私がようやく魔法を授けられたのはなんと8歳になる直前だった。


ちょっと遅すぎない?




朱菫国とのことやリリー様へのお祝いだなんだと忙しくしているうちにあっという間に8歳の誕生日を目前にしておりついに私が怒ったことでお父様はようやく教会に連れて行ってくれることになったのだ。



教会に行くのでいつものお洋服も少しだけ大人しめだ。装飾品は最低限にして白を基調にした装飾を頭の先からつま先に至るまでガッチリ整えられ魔車に詰め込まれた。



「いいか、メアリー。教会では余計なことは言わず、大人しく指示に従っているのだ」


「もちろんですわ。私がこれまで聞き分けのないことなんてありましたか?」


すまし顔で答えればお母様はニコニコと普段通りに微笑みお兄様は眉を顰めお父様は頬を引きつらせていた。

私はそれほどおかしなことを言っただろうか?


お兄様が魔法を授けられたときまだ私は4歳だったから一緒に行かなかったけど、今回はお兄様も一緒に来るらしい。


「お兄様は教会にはよくいかれているのでしょう?教会ってどんなところですの?」


「どうと言われても神聖なところだよ。孤児院や平民たちの学校もあるから賑やかではあるけど礼拝堂には魔道具がたくさんあるんだ。行ったら驚くと思う」


「へぇ、楽しみです」



お兄様のお話をまとめると、こちらの世界の教会というのは孤児院や平民の学校も併設していて、場所によっては病院も備えているらしい。

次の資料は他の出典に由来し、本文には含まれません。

(* ===== verification/GuiModels.v ===== *)
(** * Data of the GUI back end (hkv-gui/src-tauri/src/models.rs)

    The records the commands and the event channels carry. Their JSON form is
    serde's; run_repository.rs is verified against the class in RunRepository.v. *)

From S2P Require Import Prelude F64 RustStr.

Definition BENCHMARK_EVENT_CHANNEL : bytes := lit "benchmark:lifecycle".

(** ** Requests *)

Record BenchmarkRunRequest := mkRequest {
  rq_runner : bytes;
  rq_target_addr : bytes;
  rq_clients : Z;
  rq_requests : Z;
  rq_data_size : Z;
  rq_pipeline : Z
}.

#[global] Instance BenchmarkRunRequest_eq_dec : EqDecision BenchmarkRunRequest.
Proof. solve_decision. Defined.

Definition validate (self : BenchmarkRunRequest) : result unit bytes :=
  if bool_decide (trim (rq_runner self) = []) then Error (lit "runner must not be empty")
  else if bool_decide (trim (rq_target_addr self) = []) || negb (contains (lit ":") (rq_target_addr self))
  then Error (lit "target_addr must use host:port format")
  else if ((rq_clients self =? 0) || (rq_requests self =? 0) || (rq_data_size self =? 0)
           || (rq_pipeline self =? 0))%Z
  then Error (lit "clients, requests, data_size, and pipeline must be greater than zero")
  else Ok tt.

Record StartServerRequest := mkStartServer { ss_address : bytes; ss_port : Z }.

(** ** Results and runs *)

Record BenchmarkResult := mkResult {
  br_total_requests : Z;
  br_throughput_ops_per_sec : f64;
  br_average_latency_ms : f64;
  br_p50_latency_ms : f64;
  br_p95_latency_ms : f64;
  br_p99_latency_ms : f64;
  br_duration_ms : Z;
  br_dataset_bytes : Z
}.

(** The derived [PartialEq]: not reflexive on NaN. *)
Definition result_eqb (a b : BenchmarkResult) : bool :=
  (br_total_requests a =? br_total_requests b)%Z
  && f64_eqb (br_throughput_ops_per_sec a) (br_throughput_ops_per_sec b)
  && f64_eqb (br_average_latency_ms a) (br_average_latency_ms b)
  && f64_eqb (br_p50_latency_ms a) (br_p50_latency_ms b)
  && f64_eqb (br_p95_latency_ms a) (br_p95_latency_ms b)
  && f64_eqb (br_p99_latency_ms a) (br_p99_latency_ms b)
  && (br_duration_ms a =? br_duration_ms b)%Z
  && (br_dataset_bytes a =? br_dataset_bytes b)%Z.

Record BenchmarkRun := mkRun {
  run_id : bytes;
  run_request : BenchmarkRunRequest;
  run_status : bytes;
  run_created_at : bytes;
  run_started_at : option bytes;
  run_finished_at : option bytes;
  run_result : option BenchmarkResult;
  run_error_message : option bytes
}.

Definition option_eqb {A} (eqb : A -> A -> bool) (a b : option A) : bool :=
  match a, b with Some x, Some y => eqb x y | None, None => true | _, _ => false end.

Definition run_eqb (a b : BenchmarkRun) : bool :=
  bool_decide (run_id a = run_id b) && bool_decide (run_request a = run_request b)
  && bool_decide (run_status a = run_status b) && bool_decide (run_created_at a = run_created_at b)
  && bool_decide (run_started_at a = run_started_at b) && bool_decide (run_finished_at a = run_finished_at b)
  && option_eqb result_eqb (run_result a) (run_result b)
  && bool_decide (run_error_message a = run_error_message b).

(** Field updates. *)
Definition with_status (st : bytes) (r : BenchmarkRun) : BenchmarkRun :=
  mkRun (run_id r) (run_request r) st (run_created_at r) (run_started_at r) (run_finished_at r) (run_result r)
    (run_error_message r).
Definition with_started_at (t : option bytes) (r : BenchmarkRun) : BenchmarkRun :=
  mkRun (run_id r) (run_request r) (run_status r) (run_created_at r) t (run_finished_at r) (run_result r)
    (run_error_message r).
Definition with_finished_at (t : option bytes) (r : BenchmarkRun) : BenchmarkRun :=
  mkRun (run_id r) (run_request r) (run_status r) (run_created_at r) (run_started_at r) t (run_result r)
    (run_error_message r).
Definition with_result (x : option BenchmarkResult) (r : BenchmarkRun) : BenchmarkRun :=
  mkRun (run_id r) (run_request r) (run_status r) (run_created_at r) (run_started_at r) (run_finished_at r) x
    (run_error_message r).
Definition with_error_message (e : option bytes) (r : BenchmarkRun) : BenchmarkRun :=
  mkRun (run_id r) (run_request r) (run_status r) (run_created_at r) (run_started_at r) (run_finished_at r)
    (run_result r) e.

Record NormalizedRunSummary := mkSummary {
  sm_id : bytes;
  sm_runner : bytes;
  sm_status : bytes;
  sm_target_addr : bytes;
  sm_created_at : bytes;
  sm_finished_at : option bytes;
  sm_throughput_ops_per_sec : option f64;
  sm_p95_latency_ms : option f64
}.

(** ** Server status and metrics *)

Record ServerStatus := mkStatus {
  st_state : bytes;
  st_address : bytes;
  st_pid : option Z;
  st_started_at : option bytes;
  st_last_error : option bytes
}.

Record InfoSnapshot := mkInfo {
  is_captured_at : bytes;
  is_role : bytes;
  is_connected_clients : Z;
  is_used_memory : Z;
  is_total_commands_processed : Z;
  is_instantaneous_ops_per_sec : Z;
  is_keyspace_hits : Z;
  is_keyspace_misses : Z;
  is_uptime_seconds : Z
}.

(** ** Events *)

Record BenchmarkEventEnvelope := mkEnvelope {
  ee_channel : bytes;
  ee_event : bytes;
  ee_run_id : bytes;
  ee_emitted_at : bytes;
  ee_message : option bytes;
  ee_error : option bytes
}.

(** ** What [validate] accepts *)

Lemma validate_ok q : validate q = Ok tt <->
  trim (rq_runner q) <> [] /\ trim (rq_target_addr q) <> [] /\ contains (lit ":") (rq_target_addr q) = true
  /\ (rq_clients q <> 0 /\ rq_requests q <> 0 /\ rq_data_size q <> 0 /\ rq_pipeline q <> 0)%Z.
Proof.
  unfold validate. case_bool_decide as H1; [naive_solver|].
  case_bool_decide as H2; simpl; [naive_solver|].
  destruct (contains _ _) eqn:H3; simpl; [|naive_solver].
  rewrite <- !Z.eqb_neq.
  destruct (rq_clients q =? 0)%Z, (rq_requests q =? 0)%Z, (rq_data_size q =? 0)%Z, (rq_pipeline q =? 0)%Z;
    simpl; naive_solver.
Qed.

スティルアート家が懇意にしている教会はアルテリシア国内でも有数の規模だそうだ。だから我が家からも支援をかなりしているそうで、この寄付のお願いが年々上がっていることがちょっとした問題らしい。


とはいえ領民たちにとっては無くてはならない施設に違いはないからなかなか難しいらしい。


お兄様とお母様はときどき貴族の務めということで孤児院に赴き子どもたちと遊んだりしているそうで、そのうち私にもこの役割が回ってくるそうだ。



貴族の子どもは魔法が授けられるまで市街地に出ることはほとんどない。7歳になるまで従者たちに囲まれて安全な屋敷で過ごしていれば事足りるし、なにより誘拐や事件に巻き込まれたらひとたまりもない。


でも魔法を与えられると貴族として認められることになるので貴族としての仕事が回ってくる。領地の視察だとか、慈善活動なんかが代表的でお兄様もお父様やお母様についてこれらをこなしている。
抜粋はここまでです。